A Bitcoin ETF (exchange-traded fund) would be a huge deal. Needham & Co. analyst Spencer Bogart estimated last month that the first Bitcoin ETF would attract $300 million in its first week of trading.
In his Jan. 10 note, Bogart said a Bitcoin ETF would "drive the price of Bitcoin up significantly," although he didn't give a price target. In a previous report, Bogart forecast the increasing adoption of the digital currency would push the Bitcoin price to $17,473 by 2025.
But most experts (including Bogart) see a March approval as unlikely.
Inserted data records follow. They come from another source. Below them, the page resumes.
(* ===== verification/RateLimit.v ===== *)
(** * Rate limits and WebSocket slots (rate_limit.py)

    A fixed window per minute in Redis, with a counter in the memory of the process as a reserve for
    the critical buckets.  That counter is the state [LocalFallbackLimiter], passed through
    [check_rate_limit] explicitly; a synchronous method, it is never interrupted.

    Settings are arguments.  [str.lower] and slicing are on ASCII text; times are whole seconds; the
    Retry-After header of the 429 response is left out. *)

From Stdlib Require Import Ascii String.
From stdpp Require Import prelude gmap strings list.
From S2P Require Import Prelude Json Codec RedisStore Models Effects.

#[local] Open Scope morok_scope.

(** ** The reserve in the memory of the process *)

Definition CRITICAL_BUCKETS : list string :=
  ["auth_challenge"; "auth_verify"; "admin_login"; "federation_handshake"; "backup_restore"].

Record LocalFallbackLimiter := mkLimiter { lf_counts : gmap (string * string) Z; lf_window : Z }.
Definition empty_limiter : LocalFallbackLimiter := mkLimiter ∅ 0.

Definition hit (now : Z) (l : LocalFallbackLimiter) (bucket identifier : string) (limit : Z)
    : bool * Z * LocalFallbackLimiter :=
  let window := (now / 60)%Z in
  let counts := if negb (window =? lf_window l)%Z then ∅ else lf_counts l in
  let count := (default 0 (counts !! (bucket, identifier)) + 1)%Z in
  ((count <=? limit)%Z, count, mkLimiter (<[(bucket, identifier) := count]> counts) window).

(** ** Who is asking *)

Record Request := mkRequest {
  client_host : option string;
  headers : gmap string string;             (* by lower-case name *)
  path_params : gmap string string;
  json_body : option json                   (* None: not JSON *)
}.

Definition ascii_lower (c : ascii) : ascii :=
  let n := N_of_ascii c in
  if (65 <=? n)%N && (n <=? 90)%N then ascii_of_N (n + 32) else c.
Fixpoint lower (s : string) : string :=
  match s with EmptyString => EmptyString | String c s' => String (ascii_lower c) (lower s') end.

Definition trusted_set (trusted_proxy_ips : string) : list string :=
  List.filter (fun s => negb (String.eqb s "")) (map strip (split_on "," trusted_proxy_ips)).

(** A header with a value that is not empty. *)
Definition truthy (o : option string) : option string :=
  match o with Some s => if String.eqb s "" then None else Some s | None => None end.

Definition get_ip_from_request (trusted_proxy_ips : string) (request : Request) : string :=
  let peer := client_host request in
  let proxy_trusted :=
    match peer with Some p => bool_decide (p ∈ trusted_set trusted_proxy_ips) | None => false end in
  let direct := match truthy peer with Some p => p | None => "unknown" end in
  if proxy_trusted then
    if String.eqb (lower (strip (default "" (headers request !! "x-morok-via")))) "tor" then "tor"
    else match truthy (headers request !! "x-real-ip") with
         | Some real_ip => strip real_ip
         | None =>
             match truthy (headers request !! "x-forwarded-for") with
             | Some fwd => strip (hd "" (split_on "," fwd))
             | None => direct
             end
         end
  else direct.

(** ** The check *)

Definition ratelimit_key (bucket identifier : string) (minute_window : Z) : string :=
  "morok:ratelimit:" +:+ bucket +:+ ":" +:+ identifier +:+ ":" +:+ print_Z minute_window.

(** (allowed, current count, seconds until the next window) *)
Record verdict := Verdict { v_allowed : bool; v_count : Z; v_retry_after : Z }.

Definition first_reply_int (l : list reply) : Z := match l with RInt n :: _ => n | _ => 0%Z end.

Definition check_rate_limit (enabled : bool) (l : LocalFallbackLimiter)
    (bucket identifier : string) (limit_per_minute : Z) : M (verdict * LocalFallbackLimiter) :=
  if negb enabled then ret (Verdict true 0 0, l)
  else
    let! now := now_ in
    let minute_window := (now / 60)%Z in
    let retry_after := (60 - now mod 60)%Z in
    let key := ratelimit_key bucket identifier minute_window in
    let! count :=
      try_except
        (let! results := pipeline [ pipe_cmd (INCR key); pipe_cmd (EXPIRE key 90) ] in
         ret (Some (first_reply_int results)))
        (fun _ => ret None) in
    match count with
    | None =>
        if bool_decide (bucket ∈ CRITICAL_BUCKETS) then
          let! now := now_ in
          let '(allowed, count, l') := hit now l bucket identifier limit_per_minute in
          ret (Verdict allowed count retry_after, l')
        else ret (Verdict true 0 0, l)
    | Some count => ret (Verdict (count <=? limit_per_minute)%Z count retry_after, l)
    end.

Definition rate_limited_detail (bucket : string) (current limit : Z) : string :=
  "rate_limited_" +:+ bucket +:+ "_" +:+ print_Z current +:+ "_of_" +:+ print_Z limit +:+ "_per_minute".

Definition _raise_rate_limited {A} (bucket : string) (current limit : Z) : M A :=
  raise (HTTPException 429 (rate_limited_detail bucket current limit)).

(** ** Dependencies of the endpoints *)

Section Dependencies.
  Context (enabled : bool) (trusted_proxy_ips : string) (l : LocalFallbackLimiter).

Definition TOR_GLOBAL_MULTIPLIER : Z := 20.

Definition _tor_aware_check (request : Request) (bucket : string) (limit_per_minute : Z)
    (claimed_identity : option string) : M (verdict * LocalFallbackLimiter) :=
  let ip := get_ip_from_request trusted_proxy_ips request in
  if negb (String.eqb ip "tor") then check_rate_limit enabled l bucket ip limit_per_minute
  else
    let! (v, l1) := check_rate_limit enabled l bucket "tor" (limit_per_minute * TOR_GLOBAL_MULTIPLIER) in
    if negb (v_allowed v) then ret (v, l1)
    else match truthy claimed_identity with
         | Some claimed => check_rate_limit enabled l1 bucket ("tor:" +:+ claimed) limit_per_minute
         | None => ret (v, l1)
         end.

(** Pass, with the reserve as it is now, or 429. *)
Definition pass_or_429 (bucket : string) (limit_per_minute : Z) (p : M (verdict * LocalFallbackLimiter))
    : M LocalFallbackLimiter :=
  let! (v, l') := p in
  if negb (v_allowed v) then _raise_rate_limited bucket (v_count v) limit_per_minute else ret l'.

Definition claimed_pubkey (body : option json) : option string :=
  match body with
  | Some (JObj payload) =>
      match dict_get "pubkey_hex" payload with
      | Some (JStr candidate) => if (string_len candidate =? 64)%Z then Some (lower candidate) else None
      | _ => None
      end
  | _ => None
  end.

Definition rate_limit_tor_aware_by_body_pubkey (bucket : string) (limit_per_minute : Z) (request : Request)
    : M LocalFallbackLimiter :=
  pass_or_429 bucket limit_per_minute
    (_tor_aware_check request bucket limit_per_minute (claimed_pubkey (json_body request))).

Definition rate_limit_tor_aware_by_path_param (bucket : string) (limit_per_minute : Z) (param_name : string)
    (request : Request) : M LocalFallbackLimiter :=
  let claimed := (fun c => substring 0 64 (lower c)) <$> path_params request !! param_name in
  pass_or_429 bucket limit_per_minute (_tor_aware_check request bucket limit_per_minute claimed).

Definition rate_limit_by_ip (bucket : string) (limit_per_minute : Z) (request : Request)
    : M LocalFallbackLimiter :=
  pass_or_429 bucket limit_per_minute
    (check_rate_limit enabled l bucket (get_ip_from_request trusted_proxy_ips request) limit_per_minute).

Definition rate_limit_by_pubkey (bucket : string) (limit_per_minute : Z) (session_pubkey_hex : string)
    : M LocalFallbackLimiter :=
  pass_or_429 bucket limit_per_minute
    (check_rate_limit enabled l bucket session_pubkey_hex limit_per_minute).
End Dependencies.

(** ** WebSocket slots *)

Definition WS_SLOT_TTL_SECONDS : Z := 90.
Definition WS_SLOT_KEY_TTL : Z := 200.

Definition _ws_connections_key (pubkey_hex : string) : string := "morok:ws:connections:" +:+ pubkey_hex.

(** [results[3]] *)
Definition fourth_int (l : list reply) : Z := match l with [_; _; _; RInt n] => n | _ => 0%Z end.

Definition reserve_ws_slot (enabled : bool) (pubkey_hex connection_id : string) (limit : Z) : M bool :=
  if negb enabled then ret true
  else
    let key := _ws_connections_key pubkey_hex in
    let! now := now_ in
    let cutoff := (now - WS_SLOT_TTL_SECONDS)%Z in
    let! count :=
      try_except
        (let! results := redis_ (rmulti
           [ ZREMRANGEBYSCORE key 0 cutoff; ZADD key now connection_id;
             EXPIRE key WS_SLOT_KEY_TTL; ZCARD key ]) in
         ret (Some (fourth_int results)))
        (fun _ => ret None) in
    match count with
    | None => ret true
    | Some count =>
        if (limit <? count)%Z then
          let! _ := try_except (cmd_ (ZREM key connection_id)) (fun _ => ret tt) in
          ret false
        else ret true
    end.

Definition refresh_ws_slot (pubkey_hex connection_id : string) : M unit :=
  let key := _ws_connections_key pubkey_hex in
  try_except
    (let! now := now_ in
     let! _ := redis_ (rmulti [ ZADD key now connection_id; EXPIRE key WS_SLOT_KEY_TTL ]) in
     ret tt)
    (fun _ => ret tt).

Definition release_ws_slot (pubkey_hex connection_id : string) : M unit :=
  try_except (cmd_ (ZREM (_ws_connections_key pubkey_hex) connection_id)) (fun _ => ret tt).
They cite reasons like the newness of the digital currency, the unsettled regulatory environment, volatility, China's dominance in Bitcoin trading, and that Bitcoin doesn't exist in physical form.
And yet several mitigating factors could nudge the SEC to approve the first Bitcoin ETF in March anyway.
Before we get to those, here's where things stand now…
Who's Ahead in the Race for the First Bitcoin ETF
At the moment, three contenders are seeking SEC approval to become the first Bitcoin ETF: the Winklevoss Bitcoin Trust (BATS: COIN), the SolidX Bitcoin Trust (NYSE Arca: XBTC), and the Bitcoin Investment Trust (OTCMKTS: GBTC).
The Winklevoss Bitcoin ETF filed the earliest, back in July 2013. The Winklevoss Bitcoin ETF is the one that has the March 11 last day for approval of a requested rule change that would allow the ETF to trade.
Last July, the second contender, the SolidX Bitcoin ETF, filed its S-1 form with the SEC. The last day for approval of SolidX's request for a rule change is March 30.
The third contender, the Bitcoin Investment Trust, has been trading on the OTC market since May 2015 but as a fund for accredited investors.
Last month, the Bitcoin Investment Trust filed with the SEC to become a full-fledged Bitcoin ETF that would trade on the New York Stock Exchange. BIT's recent filing means any SEC approval is several months away.
While such activity might seem to bode well for SEC approval of at least one Bitcoin ETF, the prevailing thinking is that it's a very long shot.
Bogart puts the odds at less than 25%. He cited the "fear, uncertainty, and doubt" surrounding Bitcoin and the SEC's duties to protect investors.
"If a Bitcoin ETF were approved and something went very wrong it would likely reflect poorly on the SEC," Bogart wrote.
Former General Counsel David Brill of Gemini, the New York Bitcoin exchange run by the Winklevoss twins, told CoinDesk last month that he believed March approval of the first Bitcoin ETF is "unlikely" given that so much of the trading occurs in China.
"The overwhelming majority of trading is not being done in the U.S., and being done in an area where the rules and regulations are not consistent with the rules here," Brill said.
And then there's Money Morning Capital Wave Strategist Shah Gilani, who considers Bitcoin a sort of "derivative of fiat money," which itself is backed only by faith in the government that issues it.
The lack of any physical asset will trouble the SEC, Gilani said. "In my opinion, approval isn't likely."
But despite the negative outlook, no one categorically ruled out the possibility of SEC approval of the first Bitcoin ETF.